- Born: 30 June 1921 Luoyang, Henan, China
- Died: 28 May 2019 (aged 97)
- Citizenship: Chinese
- Education: National Northwestern Engineering Institute Carnegie Institute of Technology University of Pennsylvania
- Scientific career
- Fields: Nuclear physics

= Li Hengde =

Chinese nuclear physicist and materials scientist (1921–2019)

Li Hengde (李恒德; 30 June 1921 – 28 May 2019) was a Chinese nuclear physicist and materials scientist who established China's first nuclear materials program at Tsinghua University. He was a founding academician of the Chinese Academy of Engineering, a Fellow of Biomaterials Science and Engineering (FBSE), and a Fellow of the Materials Research Society. He served as President of the Chinese Materials Research Society from 1991 to 1999 and as President of the International Union of Materials Research Societies (IUMRS) from 1999 to 2000.

== Early life ==
Li was born on 30 June 1921 in Luoyang, Henan, Republic of China. During the Second Sino-Japanese War, he studied mining and metallurgy at the temporary National Northwestern Engineering Institute. After graduating with a B.S. degree in 1942, he worked in a steel plant and an aircraft manufacturer for the remainder of the war.

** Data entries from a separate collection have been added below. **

(* ===== verification/Team.v ===== *)
(** * Roles and escalation

    [internal/team/team.go] and the capacity verdict of routing.go: roles with
    their boundaries, the globs that state them, the escalation route between
    roles, the owners of a path.  [path.Match] is the Go standard library's,
    written out on bytes: only whether it matches is observed, so a malformed
    pattern and a failed match are the same [false]. *)

From Stdlib Require Import SpecFloat.
From S2P Require Import Prelude Floats GoStd Text.
#[local] Open Scope Z_scope.

(** ** path.Match *)

(** [scanChunk] after the stars: the literal up to the next star outside a class. *)
Fixpoint scan_literal (inrange : bool) (p : text) : text * text :=
  match p with
  | [] => ([], [])
  | c :: p' =>
    if Ascii.eqb c backslash then
      match p' with
      | d :: p'' => let '(a, b) := scan_literal inrange p'' in (c :: d :: a, b)
      | [] => ([c], [])
      end
    else if Ascii.eqb c "*" && negb inrange then ([], p)
    else
      let inrange := if Ascii.eqb c "[" then true else if Ascii.eqb c "]" then false else inrange in
      let '(a, b) := scan_literal inrange p' in (c :: a, b)
  end.
Fixpoint skip_stars (p : text) : bool * text :=
  match p with
  | c :: p' => if Ascii.eqb c "*" then (true, (skip_stars p').2) else (false, p)
  | [] => (false, [])
  end.

(** [utf8.DecodeRuneInString]: [RuneError] is 65533, of width 1 for an invalid
    byte and 0 for an empty string. *)
Definition rune_at (l : text) : Z * nat :=
  match decode_rune (map byte_of l) with
  | Some (r, w) => (r, w)
  | None => (65533, match l with [] => 0%nat | _ => 1%nat end)
  end.

(** [getEsc] *)
Definition get_esc (chunk : text) : option (Z * text) :=
  match chunk with
  | [] => None
  | c :: rest =>
    if Ascii.eqb c "-" || Ascii.eqb c "]" then None else
    let chunk := if Ascii.eqb c backslash then rest else chunk in
    let '(r, n) := rune_at chunk in
    if ((r =? 65533) && (n <=? 1)%nat) then None
    else match drop n chunk with [] => None | rest => Some (r, rest) end
  end.

(** The ranges of a class: whether one holds [r], and the chunk after the class. *)
Fixpoint class_go (fuel : nat) (r : Z) (first hit : bool) (chunk : text) : option (bool * text) :=
  match fuel, chunk with
  | S fuel, c :: rest =>
    if Ascii.eqb c "]" && negb first then Some (hit, rest) else
    '(lo, chunk) ← get_esc chunk;
    match chunk with
    | d :: after =>
      if Ascii.eqb d "-" then
        '(hi, chunk) ← get_esc after;
        class_go fuel r false (hit || (lo <=? r) && (r <=? hi)) chunk
      else class_go fuel r false (hit || (lo <=? r) && (r <=? lo)) chunk
    | [] => None
    end
  | _, _ => None
  end.

(** [matchChunk], as far as it succeeds: the rest of the name. *)
Fixpoint match_chunk (fuel : nat) (chunk s : text) : option text :=
  match fuel, chunk with
  | _, [] => Some s
  | O, _ => None
  | S fuel, c :: rest =>
    match s with
    | [] => None
    | d :: s' =>
      if Ascii.eqb c "[" then
        let '(r, n) := rune_at s in
        let '(negated, body) :=
          match rest with e :: body => if Ascii.eqb e "^" then (true, body) else (false, rest) | [] => (false, rest) end in
        '(hit, after) ← class_go (List.length chunk) r true false body;
        if Bool.eqb hit negated then None else match_chunk fuel after (drop n s)
      else if Ascii.eqb c "?" then
        if Ascii.eqb d slash then None else match_chunk fuel rest (drop (rune_at s).2 s)
      else if Ascii.eqb c backslash then
        match rest with
        | e :: rest => if Ascii.eqb e d then match_chunk fuel rest s' else None
        | [] => None
        end
      else if Ascii.eqb c d then match_chunk fuel rest s' else None
    end
  end.

(** The first place at or after [name] (after, for a star only) where the chunk
    matches; the last chunk must end the name. *)
Fixpoint place (star last : bool) (chunk name : text) : option text :=
  match match_chunk (List.length chunk) chunk name with
  | Some t =>
    if negb last || bool_decide (t = []) then Some t
    else match name with
         | c :: name' => if star && negb (Ascii.eqb c slash) then place star last chunk name' else None
         | [] => None
         end
  | None =>
    match name with
    | c :: name' => if star && negb (Ascii.eqb c slash) then place star last chunk name' else None
    | [] => None
    end
  end.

== Studies and detention in the United States ==
After the end of World War II, Li went to the United States in 1946 to further his studies. He earned his master's degree from the Carnegie Institute of Technology in 1947 and worked at the University of Notre Dame for a year under Paul Beck. He subsequently entered the University of Pennsylvania, where he obtained his Ph.D. in 1953 under the supervision of R. M. Brick.

With the outbreak of the Korean War in 1950, the US and the newly established People's Republic of China became openly hostile. The US government forbade Chinese students in the country from going home and confiscated Li's passport. In 1952, he met with 14 other students in New Jersey and organized a secret network of students trying to return to China; they wrote several letters to Chinese Premier Zhou Enlai, which were delivered through various channels. When their detention was publicized by American newspapers in March 1954, the students appealed to President Dwight D. Eisenhower, the US Senate, the United Nations, and the American Civil Liberties Union for their right to return home.

Following protracted negotiations during and after the 1954 Geneva Conference, the US agreed to lift the restraining order on the Chinese students in exchange for the release of American prisoners in China. Li finally returned to China on the SS President Wilson in November, and the aerospace engineer Qian Xuesen was "deported" by the US in 1955. However, many of the students had established families and careers in the US in the intervening years, and decided to stay.

== Career in China ==
Back in China, Li was appointed an associate professor at Tsinghua University in Beijing, and later promoted to full professor. In 1956, he established China's first nuclear materials program at Tsinghua. He later served as Director of the Institute of Materials of Research of Tsinghua University from 1979 to 1987, and as Chair of the Department of Engineering Physics from 1982 to 1986.

Outside of Tsinghua University, he served as the inaugural Director of Materials and Engineering Sciences at the National Natural Science Foundation of China from 1986 to 1994. He was elected President of the Chinese Materials Research Society for two terms, serving from 1991 to 1999. He served as First Vice President of the International Union of Materials Research Societies (IUMRS) from 1997 to 1998 and as president from 1999 to 2000.

Li died on 28 May 2019 in Beijing, at the age of 97.

== Contributions and honours ==
Li's research areas included nuclear materials, material modification with ion beams, bioceramics and biomimetics. In the late 1940s, Li was one of the first scientists to work with beryllium and studied the plastic deformation of beryllium crystals. He also studied uranium dioxide and zirconium hydrides. After the Cultural Revolution, he began studying modification of metals with ion beams and published more than 100 papers in the field. His works were highly cited and he received the ISI Citation Classic Award in 2000.

In 1994, Li was elected a founding member of the Chinese Academy of Engineering. He was elected a Fellow of Biomaterials Science and Engineering (FBSE) in 2000 and a Fellow of the Materials Research Society in 2009.

Li was awarded the Ho Leung Ho Lee Prize for Science and Technology Achievement in 1998. In addition, he received more than ten national science prizes of China.